(Material for this exercise begins)

(** One value: the options before and after it. *)
Lemma pop_value_inv val vs (new_opts new_opts' : option cstring) out added :
  (match new_opts with
   | Some temp => match strstr temp val with
                  | Some _ => new_opts' = new_opts
                  | None => new_opts' = Some (if zlen temp =? 0 then val else val ++ 44 :: temp)
                  end
   | None => new_opts' = Some val
   end) ->
  (forall t, new_opts' = Some t -> occurs t out) ->
  Forall (.∈ vs) added -> out = join_with 44 (added ++ given_text new_opts') ->
  (forall t, new_opts = Some t -> occurs t out) /\ occurs val out /\
  exists added', Forall (.∈ val :: vs) added' /\ out = join_with 44 (added' ++ given_text new_opts).
Proof.
  intros Hnew Hocc Hadd Hout.
  assert (Forall (.∈ val :: vs) added) as Hadd' by (eapply Forall_impl; [exact Hadd|]; intros; by right).
  destruct new_opts as [temp|].
  - destruct (strstr temp val) as [i|] eqn:Hs; subst new_opts'.
    + split; [done|]. split; [|by exists added].
      eapply occurs_trans; [by eapply strstr_Some|by apply Hocc].
    + specialize (Hocc _ eq_refl). apply strstr_None in Hs.
      assert (val <> []) as Hne by (intros ->; apply Hs; by exists [], temp).
      destruct temp as [|c temp].
      * cbn [zlen] in *. change (zlen [] =? 0) with true in *. split; [|split; [done|]].
        -- intros t [= <-]. by exists [], out.
        -- exists (added ++ [val]). split; [apply Forall_app; split; [done|by repeat constructor]|].
           rewrite Hout. destruct val; [done|]. cbn [given_text]. by rewrite <- app_assoc.
      * assert ((zlen (c :: temp) =? 0) = false) as Hz by (rewrite zlen_cons; pose proof (zlen_nonneg temp); lia).
        rewrite Hz in *. split; [|split].
        -- intros t [= <-]. eapply occurs_trans; [|exact Hocc]. exists (val ++ [44]), [].
           by rewrite app_nil_r, <- app_assoc.
        -- eapply occurs_trans; [|exact Hocc]. by exists [], (44 :: c :: temp).
        -- exists (added ++ [val]). split; [apply Forall_app; split; [done|by repeat constructor]|].
           rewrite Hout. destruct val as [|x val]; [done|]. cbn [given_text app].
           rewrite <- app_assoc. apply (join_with_split 44 added (x :: val) (c :: temp)).
  - subst new_opts'. specialize (Hocc _ eq_refl). split; [done|]. split; [done|]. cbn [given_text].
    destruct val as [|x val]; cbn [given_text] in Hout.
    + by exists added.
    + exists (added ++ [x :: val]). split; [apply Forall_app; split; [done|by repeat constructor]|].
      by rewrite app_nil_r.
Qed.

Lemma pop_options_inv stack sig_cache new_opts fs input out fs' input' :
  pop_options stack sig_cache pw_dir new_opts fs input = Ok (0, Some out, fs', input') ->
  (forall t, new_opts = Some t -> occurs t out) /\
  Forall (fun v => occurs v out) (stack_values stack) /\
  (exists added, Forall (.∈ stack_values stack) added /\ out = join_with 44 (added ++ given_text new_opts)) /\
  (sig_cache = true -> all_agreed (pw_dir ++ lit "/.ecryptfs/sig-cache.txt") (stack_values stack) fs input).
Proof.
  revert new_opts fs input. induction stack as [|[val|] stack IH]; intros new_opts fs input; cbn [pop_options stack_values].
  1, 3: intros [= -> _ _]; split_and!; [by intros t [= <-]; apply occurs_refl|constructor| |constructor];
    exists []; split; [constructor|]; by destruct out.
  intros (is_sig & Hsig & E)%bind_ok_inv. apply bind_ok_inv in E as ([[rc fs1] input1] & Hproc & E).
  destruct (rc =? 0) eqn:Hrc; cbn [negb] in E; [apply Z.eqb_eq in Hrc as ->|injection E as ? _ _ _; lia].
  assert (exists new', pop_options stack sig_cache pw_dir new' fs1 input1 = Ok (0, Some out, fs', input') /\
    match new_opts with
    | Some temp => match strstr temp val with
                   | Some _ => new' = new_opts
                   | None => new' = Some (if zlen temp =? 0 then val else val ++ 44 :: temp)
                   end
    | None => new' = Some val
    end) as (new' & Hpop & Hnew).
  { destruct new_opts as [temp|].
    - destruct (strstr temp val); [by eexists|]. destruct (negb _); [done|]. by eexists.
    - destruct (negb _); [done|]. by eexists. }
  destruct (IH _ _ _ Hpop) as (Hocc & Hvals & (added & Hadd & Hout) & Hagreed).
  destruct (pop_value_inv val (stack_values stack) new_opts new' out added Hnew Hocc Hadd Hout)
    as (Hocc' & Hval & Hadd').
  split_and!; [done|by constructor|done|]. intros Hsc. specialize (Hagreed Hsc). rewrite Hsc in Hsig.
  apply bind_ok_inv in Hsig as (start & (_ & _ & Hlen & ->)%rd_ok_inv & [= <-]).
  change (Z.to_nat 0) with 0%nat in Hproc. change (Z.to_nat 13) with 13%nat in Hproc. rewrite drop_0 in Hproc.
  case_bool_decide as Hst.
  - assert (exists sig, val = lit "ecryptfs_sig=" ++ sig) as [sig ->].
    { exists (drop 13 val). rewrite <- (take_terminated val (lit "ecryptfs_sig=")); [by rewrite take_drop|done| |done].
      by apply (bool_decide_unpack _). }
    apply process_sig_inv in Hproc. by econstructor.
  - injection Hproc as <- <-. apply all_agreed_other; [|done]. intros sig ->. apply Hst. reflexivity.
Qed.
End Popping.

(** ** When [/bin/mount] is run *)
Lemma copy_path_ok ptr : is_cstring ptr -> copy_path ptr = Ok ptr.
Proof.
  intros Hp. unfold copy_path. replace (zlen ptr + 1 - 1) with (zlen ptr) by lia.
  rewrite (rd1_app ptr 0 [] (zlen ptr)), bind_Ok by done. cbn [Z.eqb obind mret outcome_ret].
  apply cstr_of_app. by apply is_char_nonzero.
Qed.

Section Runs.
Context `{Heap, Nss, Sys} (realpath : cstring -> Z + cstring) (bin_mount : mount_run -> child_end).

(** The options given: the argument behind the first "-o" after source and
    target. *)
Definition given_options (argv : list cstring) (opts : option cstring) : Prop :=
  match opts with
  | Some o => exists pre post, drop 3 argv = pre ++ lit "-o" :: o :: post /\ lit "-o" ∉ pre
  | None => forall pre o post, drop 3 argv <> pre ++ lit "-o" :: o :: post
  end.

Lemma find_options_given argv : given_options argv (find_options (drop 3 argv)).
Proof.
  unfold given_options. generalize (drop 3 argv). clear argv.
  assert (forall (b : cstring) l a, find_options (a :: b :: l) = if streq (lit "-o") a then Some b else find_options (b :: l))
    as Hstep by done.
  induction l as [|a l IH]; [intros [|] ? ?; done|]. destruct l as [|b l].
  { cbn [find_options]. intros [|x [|]] o post; done. }
  rewrite Hstep. destruct (streq (lit "-o") a) eqn:Ha.
  - apply streq_spec in Ha as <-. exists [], l. split; [done|by apply not_elem_of_nil].
  - assert (lit "-o" <> a) as Hne by (intros <-; by rewrite streq_refl in Ha).
    destruct (find_options (b :: l)) as [o|].
    + destruct IH as (pre & post & -> & Hpre). exists (a :: pre), post.
      split; [done|]. by apply not_elem_of_cons.
    + intros [|x pre] o post E; cbn [app] in E; [congruence|].
      apply (IH pre o post). congruence.
Qed.
Definition main (w : world) (kr : gmap (list Z) ecryptfs_auth_tok) (argv : list cstring)
    : outcome result :=
  let uid := w_uid w in
  let fail0 := mret (Result 1 [] None kr) in
  if negb (w_seteuid_ok w) then fail0
  else match w_pwd w with
  | None => fail0
  | Some (pw_name, pw_dir) =>
      dirs ← choose_dirs w pw_dir argv;
      match dirs with
      | None => fail0
      | Some (alias, src, dest) =>
          if (match strstr alias (lit "..") with Some _ => true | None => false end) then fail0
          else match lock_counter w pw_name uid alias with
          | None => fail0
          | Some path =>
              let lock := Lock path in
              let counter := w_counter w path in
              let fail1 := mret (Result 1 [lock] (Some counter) kr) in
              if negb (check_username pw_name =? 0) then fail1
              else
                let mounting :=
                  match strstr (default [] (head argv)) (lit "umount") with None => true | Some _ => false end in
                let force := negb mounting &&
                  match argv with _ :: a :: _ => prefixb (lit "-f") a | _ => false end in
                sigs ← fetch_sig w kr pw_dir alias;
                if match sigs with None => mounting | Some _ => false end then fail1
                else
                  let sig_fekek := fst <$> sigs in
                  let sig_fnek := sigs ≫= snd in
                  if negb (alloc_ok 604 0) then fail1
                  else
                    let opt := mount_opt sig_fekek sig_fnek in
                    match check_ownership_mnt w uid dest with
                    | None => fail1
                    | Some dest =>
                        if mounting : bool then do_mount w kr lock counter src dest sig_fekek opt
                        else do_umount w kr lock counter force src dest sig_fekek sig_fnek
                    end
          end
      end
  end.
End MountPrivate.

(** ** Lemmas *)

(** A signature that [fetch_sig] lets through. *)
Definition sig_ok (s : cstring) : Prop :=
  (zlen s = 0 \/ zlen s = KEY_BYTES) /\ Forall (fun c => isxdigit c = true) s.

Lemma validate_sig_xdigits s t :
  validate_sig s = Some t -> Forall (fun c => isxdigit c = true) t.
Proof.
  revert t. induction s as [|c s IH]; intros t; cbn [validate_sig]; [by intros [= <-]|].
  destruct (isxdigit c) eqn:Ex; cbn [negb andb].
  - destruct (isspace c); [by intros [= <-]|].
    destruct (validate_sig s); [|done]. cbn. intros [= <-]. constructor; [done|]. by apply IH.
  - destruct (isspace c); cbn [negb]; [by intros [= <-] | done].
Qed.

Lemma validate_sig_prefix s t : validate_sig s = Some t -> exists r, s = t ++ r.
Proof.
  revert t. induction s as [|c s IH]; intros t; cbn [validate_sig]; [by intros [= <-]; exists []|].
  destruct (_ && _); [done|]. destruct (isspace c); [by intros [= <-]; exists (c :: s)|].
  destruct (validate_sig s) as [t'|]; [|done]. cbn. intros [= <-]. destruct (IH t' eq_refl) as [r ->]. by exists r.
Qed.

Section Lemmas.
Context `{Heap, Sys}.

Lemma fetch_sig_line_ok kr i content sig rest :
  fetch_sig_line kr i content = Ok (SigOk sig rest) ->
  sig_ok sig /\ is_Some (kr !! sig) /\ exists r, content = sig ++ r.
Proof.
  unfold fetch_sig_line, mret, outcome_ret. destruct (negb _); [done|].
  destruct (fgets _ content) as [[line r]|] eqn:Eg; [|done].
  intros (s & Es & E)%bind_ok_inv. destruct (validate_sig s) as [t|] eqn:Ev; [|done].
  pose proof (validate_sig_prefix _ _ Ev) as [r1 ->].
  apply validate_sig_xdigits in Ev. destruct (_ && _) eqn:El; [done|].
  destruct (kr !! t) eqn:Ek; [|done]. injection E as <- _. split; [|split; [by rewrite Ek|]].
  - split; [|done]. pose proof (zlen_nonneg t). apply andb_false_iff in El as [El|El]; to_prop; lia.
  - apply fgets_app in Eg as ->. apply cstr_of_prefix in Es as [r2 ->]. eexists. by rewrite <- !app_assoc.
Qed.

Lemma check_ownership_ok w uid mnt dest :
  check_ownership_mnt w uid mnt = Some dest ->
  w_chdir_ok w mnt = true /\ w_dot w = Some (true, uid) /\ w_getcwd w = Some dest.
Proof.
  unfold check_ownership_mnt. destruct (w_chdir_ok w mnt); [|done]. cbn [negb].
  destruct (w_dot w) as [[d o]|]; [|done]. destruct d; [|done]. cbn [negb].
  destruct (Z.eqb_spec o uid) as [->|]; [|done]. cbn [negb]. auto.
Qed.

(** A letter, a digit or one of five signs: none of them ends an option. *)
Definition harmless (c : Z) : Prop :=
  97 <= c <= 122 \/ 65 <= c <= 90 \/ 48 <= c <= 57 \/ c ∈ lit "_.@-$".

Lemma check_username_ok name : check_username name = 0 -> name <> [] /\ Forall harmless name.
Proof.
  unfold check_username. destruct (Z.eqb_spec (zlen name) 0) as [|Hne]; [done|]. intros Hl.
  split; [by intros ->; apply Hne|].
  assert (forall u len i, check_username_loop i len u = 0 -> Forall harmless u) as Hloop; [|by eapply Hloop].
  clear. induction u as [|c u IH]; intros len i; cbn [check_username_loop]; [by constructor|].
  destruct (username_char i len c) eqn:Hc; cbn [negb]; [|done]. intros Hl. constructor; [|by eapply IH].
  unfold username_char in Hc. unfold harmless. rewrite !orb_true_iff, !andb_true_iff in Hc.
  change (lit "_.@-$") with [95; 46; 64; 45; 36]. rewrite !elem_of_cons. lia.
Qed.
(* ===== verification/Ecryptfsd.v ===== *)
(** * The daemon program: [src/daemon/main.c]

    Asking the user through a program of his, the start of the daemon around the
    loop of [Miscdev], and the signal that ends it.  System calls are fields of a
    record; what the program does is a list of effects.  Allocations of this file
    are asked for by line number plus 90000. *)

From S2P Require Import Prelude CLib Ecryptfs KeyMod Packets Miscdev DecisionGraph Sysfs.

Definition EPROTONOSUPPORT : Z := 93.
Definition ENOTSUP : Z := 95.
Definition EINTR : Z := 4.
Definition ECRYPTFS_VERSIONING_MISCDEV : Z := 0x40.
Definition ECRYPTFS_MESSAGING_STATE_LISTENING : Z := 1.

(** ** Asking the user *)

(** [prompt_prog]; the errors of [pipe] and [fork]; what [waitpid] returns, with
    [errno]; how the program ended - its status, when it exited; what [read]
    gives of the pipe. *)
Record prompt_world := PromptWorld {
  pr_prog : option cstring;
  pr_pipe : option Z;
  pr_fork : option Z;
  pr_wait : list (Z * Z);
  pr_status : option Z;
  pr_read : Z -> Z + bytes
}.

(** The loop repeats a call that was interrupted; [None] while it waits. *)
Fixpoint wait_child (results : list (Z * Z)) : option (Z * Z) :=
  match results with
  | [] => None
  | (r, errno) :: results' =>
      if (r =? 0) || ((r =? -1) && (errno =? EINTR)) then wait_child results' else Some (r, errno)
  end.

Definition clear_input (input : option bytes) (input_size : Z) : outcome (option bytes) :=
  match input with
  | None => mret None
  | Some b => b ← memset b 0 0 input_size; mret (Some b)
  end.

(** What is done with the answer. *)
Definition store_answer (input : option bytes) (answer : bytes) : outcome bytes :=
  match input with
  | None => UB NullDeref
  | Some b =>
      b ← wr b 0 answer;
      b ← wr b (zlen answer) [0];
      s ← cstr_of b;
      if (0 <? zlen s) && bool_decide (last s = Some 10) then wr b (zlen s - 1) [0] else mret b
  end.

(** The code and the buffer; [None] while the program runs. *)
Definition prompt_callback (w : prompt_world) (prompt_type : cstring) (input : option bytes)
    (input_size : Z) : outcome (option (Z * option bytes)) :=
  input ← clear_input input input_size;
  let fail rc := (input ← clear_input input input_size; mret (Some (rc, input))) in
  match pr_prog w with
  | None => fail (- EINVAL)
  | Some _ =>
      match pr_pipe w with
      | Some errno => fail (- errno)
      | None =>
          match pr_fork w with
          | Some errno => fail (- errno)
          | None =>
              match wait_child (pr_wait w) with
              | None => mret None
              | Some (r, errno) =>
                  if r =? -1 then fail (- errno)
                  else match pr_status w with
                  | None => fail (- EFAULT)
                  | Some status =>
                      if negb (status =? 0) then fail (- EIO)
                      else if negb (streq prompt_type (lit "password")) then mret (Some (0, input))
                      else match pr_read w input_size with
                      | inl errno => fail (- errno)
                      | inr answer => b ← store_answer input answer; mret (Some (0, Some b))
                      end
                  end
              end
          end
      end
  end.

(Material for this exercise ends)

== Your goal ==
From the records above, give again exactly the lines running from the line with "unfold given_options. generalize" to the line with "- apply streq_spec", inclusive.

== Solution to this task ==
  unfold given_options. generalize (drop 3 argv). clear argv.
  assert (forall (b : cstring) l a, find_options (a :: b :: l) = if streq (lit "-o") a then Some b else find_options (b :: l))
    as Hstep by done.
  induction l as [|a l IH]; [intros [|] ? ?; done|]. destruct l as [|b l].
  { cbn [find_options]. intros [|x [|]] o post; done. }
  rewrite Hstep. destruct (streq (lit "-o") a) eqn:Ha.
  - apply streq_spec in Ha as <-. exists [], l. split; [done|by apply not_elem_of_nil].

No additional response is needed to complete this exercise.